Mais cette politique conduit Genève à sa perte par ses conséquences néfastes :
  1. Les deux tiers des nouveaux habitants s’installent loin des futurs réseaux de transport en commun. Cette politique induit un étalement urbain dans le Genevois français qui conduit l’agglomération vers une paralysie généralisée des transports.
  2. Toute une génération de Genevois est contrainte à l’exil dans le Genevois français. Ce rejet de la jeunesse genevoise hors des frontières cantonales porte en germe un futur conflit de génération et de graves tensions sociales.
  3. La campagne genevoise qu’on voulait protéger se transforme petit à petit en aire d’autoroute. Perly-Certoux commune rurale et résidentielle genevoise d’un millier de familles compte déjà 76 pompes à essence et voit défiler près de 20 000 voitures par jour.
  4. Les salariés en euros et les fonctionnaires du Genevois français n’ont plus les moyens de vivre alors que la pression foncière renchérit les coûts des logements aux niveaux de Paris et de la Côte d’Azur. Pressés par le coût de la vie ils doivent devenir eux-mêmes frontaliers ou quitter la région, leur départ mine le développement et la qualité des services publics et des entreprises.

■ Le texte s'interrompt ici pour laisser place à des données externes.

Lemma seedPosts_consistent (l : list Post.t) :
  ∀ db,
  trips_consistent db →
  Forall (λ p, Post.validate (castPost p) = true ∧ roster_ok p ∧
               capacity_ok p) l →
  ∃ db',
    fold_left (λ acc postData, acc ≫= λ d, Seed.seedPost d postData) l
      (Some db) = Some db' ∧
    trips_consistent db' ∧
    posts db' = posts db ++ (castPost <$> l) ∧ chats db' = chats db.
Proof.
  induction l as [|p l IH]; intros db Hdb Hl.
  - exists db. simpl. by rewrite app_nil_r.
  - apply Forall_cons in Hl as [(Hv & Hr & Hc) Hl].
    destruct (seedPost_consistent db p Hdb Hv Hr Hc)
      as (db1 & Hs & Hdb1 & Hp1 & Hc1).
    destruct (IH db1 Hdb1 Hl) as (db' & Hf & Hdb' & Hp' & Hc').
    exists db'. simpl. rewrite Hs. simpl. split; [done|]. split; [done|].
    rewrite Hp', Hp1, Hc', Hc1, <- app_assoc. done.
Qed.

Lemma run_consistent db (rs : list Request) :
  trips_consistent db → trips_consistent (run db rs).
Proof.
  apply (run_invariant trips_consistent).
  intros d r (Hrost & Hcap & Hval & Hm).
  pose proof (handle_trip_step d r) as Hstep.
  split; [by apply handle_roster|]. split; [by apply (step_capacity d)|].
  split; [by apply (step_valid d)|by apply (step_mirror d)].
Qed.

(** X18. The seed script produces a consistent database.  For five
    distinct user ids, whatever the clock shows and whatever was stored
    before, the script runs through: it stores the five demo trips, all
    of which pass the schema, and leaves the conversations as they
    were.  In the seeded database, and in every state the server
    reaches from it, each trip has as many participants as its counter
    says and no more than its capacity, its creator among them and a
    status that follows the capacity, and the users' trip lists mirror
    the rosters. *)
Theorem seed_is_consistent (now : nat → Date) (u0 u1 u2 u3 u4 : UserId) db :
  NoDup [u0; u1; u2; u3; u4] →
  ∃ db',
    Seed.seedData now u0 u1 u2 u3 u4 db = Some db' ∧
    posts db' = castPost <$> Seed.postsData now u0 u1 u2 u3 u4 ∧
    chats db' = chats db ∧
    ∀ rs : list Request, trips_consistent (run db' rs).
Proof.
  intros Hnd.
  assert (u1 ≠ u2 ∧ u3 ≠ u4 ∧ u4 ≠ u0) as (H12 & H34 & H40).
  { apply NoDup_cons in Hnd as [H0 Hnd]. apply NoDup_cons in Hnd as [H1 Hnd].
    apply NoDup_cons in Hnd as [H2 Hnd]. apply NoDup_cons in Hnd as [H3 _].
    set_solver. }
  unfold Seed.seedData.
  edestruct (seedPosts_consistent (Seed.postsData now u0 u1 u2 u3 u4))
    as (db' & Hf & Hdb' & Hp & Hc); last first.
  - exists db'. split; [exact Hf|]. split; [by rewrite Hp|].
    split; [by rewrite Hc|]. intros rs. by apply run_consistent.
  - unfold Seed.postsData.
    repeat apply Forall_cons_2; [..|apply Forall_nil_2].
    all: split; [vm_compute; reflexivity|].
    all: split;
      [repeat split; simpl; try lia; try set_solver;
       repeat (apply NoDup_cons_2; [set_solver|]); apply NoDup_nil_2
      |by left; split; [done|simpl; lia]].
  - split; [constructor|]. split; [constructor|]. split; [constructor|].
    intros u U HU. simpl in HU.
    assert (U = User.mk [] []) as ->.
    { repeat (apply lookup_insert_Some in HU as [[_ <-]|[_ HU]]; [done|]).
      by rewrite lookup_empty in HU. }
    simpl. split; [constructor|]. split; [constructor|].
    split; intros id; (split; [by intros ?%elem_of_nil|]);
      by intros (post & Hpost & _).
Qed.

Lemma seed_is_consistent_witness :
  ∃ db',
    Seed.seedData (λ k, Z.of_nat k) "a" "b" "c" "d" "e" (initial ∅) = Some db' ∧
    trips_consistent (run db' [Join "a" 1; Leave "c" 1]).
Proof.
  destruct (seed_is_consistent (λ k, Z.of_nat k) "a" "b" "c" "d" "e"
              (initial ∅)) as (db' & Hseed & _ & _ & Hrun).
  - repeat (apply NoDup_cons_2;
            [intros Hin; repeat (apply elem_of_cons in Hin as [Hin|Hin];
                                 [discriminate Hin|]);
             by apply elem_of_nil in Hin|]).
    apply NoDup_nil_2.
  - exists db'. split; [exact Hseed|apply Hrun].
Defined.
End SeedData.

  5. Les entreprises attirées par les conditions fiscales genevoises commencent à se poser des questions sur cette agglomération dans laquelle elles ont de plus en plus de mal à loger leurs collaborateurs et où la paralysie des transports s’aggrave rapidement.
 
Cette croissance explosive conduit l’agglomération genevoise à sa perte.
 
Des solutions sont possibles. Elles ont été mises sur le papier dans un projet d’agglomération sur lequel Français et Suisses se sont engagés en 2007. Ce projet vise à développer l’agglomération genevoise en étoile afin de permettre à la fois de développer des transports en commun dans les branches de l’étoile et de préserver la campagne genevoise entre ses branches. Le projet consiste à accélérer la construction de logements à Genève afin de densifier le cœur de l’agglomération, à créer plus d’emplois côté français pour réduire les distances domicile travail et à développer des transports en commun transfrontaliers.
 
Le Genevois français met en œuvre ces conclusions : l’habitat se densifie considérablement pour accélérer le développement des transports en commun, le Genevois français a créé +30% d’emplois entre 1999 et 2007 – un des records de la région Rhône-Alpes-, et augmente considérablement les capacités des rares transports en commun transfrontaliers.
 
Tous ces efforts du Genevois français et les financements de la Confédération Helvétique aux transports en commun transfrontaliers se font à perte pour l’instant, puisque Genève continue de ne pas construire de logements, d’exporter sa pression foncière, d’expulser sa population dans le Genevois français aggravant les disparités sociales et les nuisances de la circulation.
 
Geneve ira-t-elle jusqu’à l’explosion de son modèle économique ? Le Genevois français saura-t-il imposer un peu de bon sens au développement de l’agglomération Genevoise ? Le Genevois franco suisse sera-t-il sauvé par l’Union Européenne qui exige que des limites soient imposées au dumping fiscal qui consiste à accorder des conditions dérogatoires aux entreprises européennes qui s’installent par rapport aux entreprises locales présentes depuis longtemps ?
 
La clef réside dans la capacité à planifier un développement cohérent de l’agglomération genevoise malgré les disparités créées par la frontière.